Rico-Chávez Amanda Kim, Franco Jesus Alejandro, Fernandez-Jaramillo Arturo Alfonso, Contreras-Medina Luis Miguel, Guevara-González Ramón Gerardo, Hernandez-Escobedo Quetzalcoatl
Unidad de Ingeniería en Biosistemas, Facultad de Ingeniería Campus Amazcala, Universidad Autónoma de Querétaro, Carretera Chichimequillas, s/n km 1, El Marqués CP 76265, Mexico.
Escuela Nacional de Estudios Superiores Unidad Juriquilla, UNAM, Querétaro CP 76230, Mexico.
Plants (Basel). 2022 Apr 2;11(7):970. doi: 10.3390/plants11070970.
Plant stress is one of the most significant factors affecting plant fitness and, consequently, food production. However, plant stress may also be profitable since it behaves hormetically; at low doses, it stimulates positive traits in crops, such as the synthesis of specialized metabolites and additional stress tolerance. The controlled exposure of crops to low doses of stressors is therefore called hormesis management, and it is a promising method to increase crop productivity and quality. Nevertheless, hormesis management has severe limitations derived from the complexity of plant physiological responses to stress. Many technological advances assist plant stress science in overcoming such limitations, which results in extensive datasets originating from the multiple layers of the plant defensive response. For that reason, artificial intelligence tools, particularly Machine Learning (ML) and Deep Learning (DL), have become crucial for processing and interpreting data to accurately model plant stress responses such as genomic variation, gene and protein expression, and metabolite biosynthesis. In this review, we discuss the most recent ML and DL applications in plant stress science, focusing on their potential for improving the development of hormesis management protocols.

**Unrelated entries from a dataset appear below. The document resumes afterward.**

Lemma spec_curl_finite_nonneg (hand : list landmark) (tip base : nat) :
  forallb valid_landmark hand = true ->
  finite_nonneg (spec_curl hand tip base) = true.
Proof.
  intros H. unfold finite_nonneg, spec_curl, spec_palmWidth.
  assert (Hc : Magnitude.number_nonneg_below 528
                 (dist (landmark_at hand tip) (landmark_at hand base)
                  / (dist (landmark_at hand 5) (landmark_at hand 17) + epsilon))).
  { apply (NumberFacts.number_div_nonneg 507 (-19) 509 527); try lia.
    - apply dist_nonneg_below; apply valid_landmark_at; exact H.
    - apply palmWidth_positive; apply valid_landmark_at; exact H. }
  apply NumberFacts.number_nonneg_below_finite in Hc.
  destruct Hc as [-> ->]. reflexivity.
Qed.

(** C9 fails as stated: on a hand of 21 landmarks with [x] and [y] in
    [0, 1], one of which has [z = 2^600], the squares overflow and
    [thumb_rot] is [NaN]. *)
Lemma metrics_overflow :
  let far := {| x := 0.5; y := 0.5; z := Some 0x1p600 |} in
  let hand := (firstn 17 sample_hand ++ far :: skipn 18 sample_hand)%list in
  List.length hand = 21%nat
  /\ forallb (fun p => (0 <=? x p) && (x p <=? 1) && (0 <=? y p) && (y p <=? 1)) hand
     = true
  /\ is_finite 0x1p600 = true
  /\ match computeFingerMetrics hand with
     | Some curls =>
         match get curls "thumb_rot" with
         | Some v => is_nan v = true /\ finite_nonneg v = false
         | None => False
         end
     | None => False
     end.
Proof. vm_compute. repeat split. Qed.

(** C9, as the page has it.  For every hand of 21 landmarks whose
    coordinates are finite and at most [2^500] in absolute value ([z] may be
    missing), the palm width is positive and each of the six metrics is
    finite and not negative. *)
Theorem metrics_finite_nonneg (hand : list landmark) :
  valid_hand hand = true ->
  computeFingerMetrics hand = Some (spec_metrics hand)
  /\ (0 <? spec_palmWidth hand) = true
  /\ Forall (fun entry => finite_nonneg (snd entry) = true) (spec_metrics hand).
Proof.
  unfold valid_hand. intros H. apply andb_prop in H. destruct H as [Hlen Hv].
  apply Nat.eqb_eq in Hlen.
  split; [apply computeFingerMetrics_21; exact Hlen|].
  split.
  - unfold spec_palmWidth.
    apply (NumberFacts.number_positive_gt_zero (-19) 509).
    apply palmWidth_positive; apply valid_landmark_at; exact Hv.
  - unfold spec_metrics.
    repeat (apply Forall_cons; [apply spec_curl_finite_nonneg; exact Hv|]).
    apply Forall_nil.
Qed.

Lemma metrics_finite_nonneg_witness :
  valid_hand sample_hand = true
  /\ Forall (fun entry => finite_nonneg (snd entry) = true)
       (spec_metrics sample_hand).
Proof.
  split; [reflexivity|].
  apply (metrics_finite_nonneg sample_hand). reflexivity.
Defined.

(** *** The message *)

Lemma Number_toString_small (p : Z) :
  (0 <= p <= 255)%Z -> Number_toString (RInteger p) = Text.decimal p.
Proof.
  intros Hp.
  assert (H : forallb
                (fun n => String.eqb (Number_toString (RInteger (Z.of_nat n)))
                                     (Text.decimal (Z.of_nat n)))
                (seq 0 256) = true) by (vm_compute; reflexivity).
  rewrite forallb_forall in H.
  specialize (H (Z.to_nat p)).
  rewrite Z2Nat.id in H by lia.
  apply String.eqb_eq, H, in_seq. lia.
Qed.

Lemma pwm_of_unit (curls : object float) (name : string) (v : float) :
  get curls name = Some v -> in_unit_interval v = true ->
  Math_round (times_255 curls name) = RInteger (pwm curls name)
  /\ (0 <= pwm curls name <= 255)%Z.
Proof.
  intros Hg Hv. unfold in_unit_interval in Hv. apply andb_prop in Hv.
  destruct (NumberFacts.round_times_255 v (proj1 Hv) (proj2 Hv)) as (p & Hp & Hr).
  unfold pwm, times_255. rewrite Hg, Hp. split; [reflexivity|exact Hr].
Qed.

Lemma normalized_curl_set_channel (curls : object float) (name : string) :
  normalized_curl_set curls = true -> In name channels ->
  Math_round (times_255 curls name) = RInteger (pwm curls name)
  /\ (0 <= pwm curls name <= 255)%Z.
Proof.
  unfold normalized_curl_set. rewrite forallb_forall. intros H Hin.
  specialize (H name Hin).
  destruct (get curls name) as [v|] eqn:E; [|discriminate].
  apply (pwm_of_unit curls name v E H).
Qed.

(** The text that a connected page writes for normalised curls. *)
Lemma sendToArduino_message (st : page) (curls : object float) :
  isSerialConnected st = true -> writer st = true ->
  normalizedCurls st = Some curls -> normalized_curl_set curls = true ->
  sendToArduino st = Some (comma_joined (List.map (pwm curls) channels)).
Proof.
  intros Hc Hw Hn Hu.
  assert (H : forall name, In name channels ->
            Math_round (times_255 curls name) = RInteger (pwm curls name)
            /\ (0 <= pwm curls name <= 255)%Z)
    by (intros name; apply normalized_curl_set_channel; exact Hu).
  unfold sendToArduino, sendSerialData. rewrite Hc, Hn, Hw.
  unfold comma_joined, channels. cbn [List.map String.concat].
  destruct (H "thumb"%string) as [-> ?]; [cbn; tauto|].
  destruct (H "index"%string) as [-> ?]; [cbn; tauto|].
  destruct (H "middle"%string) as [-> ?]; [cbn; tauto|].
  destruct (H "ring"%string) as [-> ?]; [cbn; tauto|].
  destruct (H "pinky"%string) as [-> ?]; [cbn; tauto|].
  destruct (H "thumb_rot"%string) as [-> ?]; [cbn; tauto|].
  rewrite !Number_toString_small by assumption.
  reflexivity.
Qed.

(** C5.  When the six normalised curls are in [0, 1], the text written to
    the serial port is six integers joined by commas and ended by a newline;
    they are [round(v * 255)] for thumb, index, middle, ring, pinky and
    thumb_rot, in this order, and each lies in [0, 255]. *)
Theorem encode_six_integers (st : page) (curls : object float) :
  isSerialConnected st = true -> writer st = true ->
  normalizedCurls st = Some curls -> normalized_curl_set curls = true ->
  sendToArduino st = Some (comma_joined (List.map (pwm curls) channels))
  /\ List.length (List.map (pwm curls) channels) = 6%nat
  /\ Forall (fun p => (0 <= p <= 255)%Z) (List.map (pwm curls) channels)
  /\ Forall (fun name =>
               Math_round (times_255 curls name) = RInteger (pwm curls name))
       channels.
Proof.
  intros Hc Hw Hn Hu.
  assert (H : forall name, In name channels ->
            Math_round (times_255 curls name) = RInteger (pwm curls name)
            /\ (0 <= pwm curls name <= 255)%Z)
    by (intros name; apply normalized_curl_set_channel; exact Hu).
  split; [|split; [reflexivity|split]].
  - apply sendToArduino_message; assumption.
  - apply Forall_forall. intros p Hp. apply in_map_iff in Hp.
    destruct Hp as (name & <- & Hin). apply H. exact Hin.
  - apply Forall_forall. intros name Hin. apply H. exact Hin.
Qed.

Lemma encode_six_integers_witness :
  let curls :=
    [("thumb", 0.5); ("index", 0); ("middle", 1); ("ring", 0.25);
     ("pinky", 0.75); ("thumb_rot", 1)]%string%float in
  normalized_curl_set curls = true
  /\ List.map (pwm curls) channels = [128; 0; 255; 64; 191; 255]%Z
  /\ sendToArduino (RoundTrip.connected_page curls)
     = Some (comma_joined (List.map (pwm curls) channels)).
Proof.
  split; [reflexivity|]. split; [vm_compute; reflexivity|].
  apply (encode_six_integers
           (RoundTrip.connected_page
              [("thumb", 0.5); ("index", 0); ("middle", 1); ("ring", 0.25);
               ("pinky", 0.75); ("thumb_rot", 1)]%string%float));
    reflexivity.
Defined.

植物胁迫是影响植物健康进而影响粮食生产的最重要因素之一。然而,植物胁迫也可能带来益处,因为它具有 hormetic 效应;在低剂量下,它能刺激作物产生积极特性,如合成特殊代谢产物以及增强额外的胁迫耐受性。因此,将作物可控地暴露于低剂量胁迫源被称为兴奋效应管理,这是一种提高作物产量和品质的有前景的方法。然而,兴奋效应管理存在严重局限性,这源于植物对胁迫的生理反应的复杂性。许多技术进步有助于植物胁迫科学克服这些局限性,从而产生了源自植物防御反应多个层面的大量数据集。因此,人工智能工具,特别是机器学习(ML)和深度学习(DL),对于处理和解释数据以准确模拟植物胁迫反应(如基因组变异、基因和蛋白质表达以及代谢产物生物合成)变得至关重要。在本综述中,我们讨论了机器学习和深度学习在植物胁迫科学中的最新应用,重点关注它们在改进兴奋效应管理方案开发方面的潜力。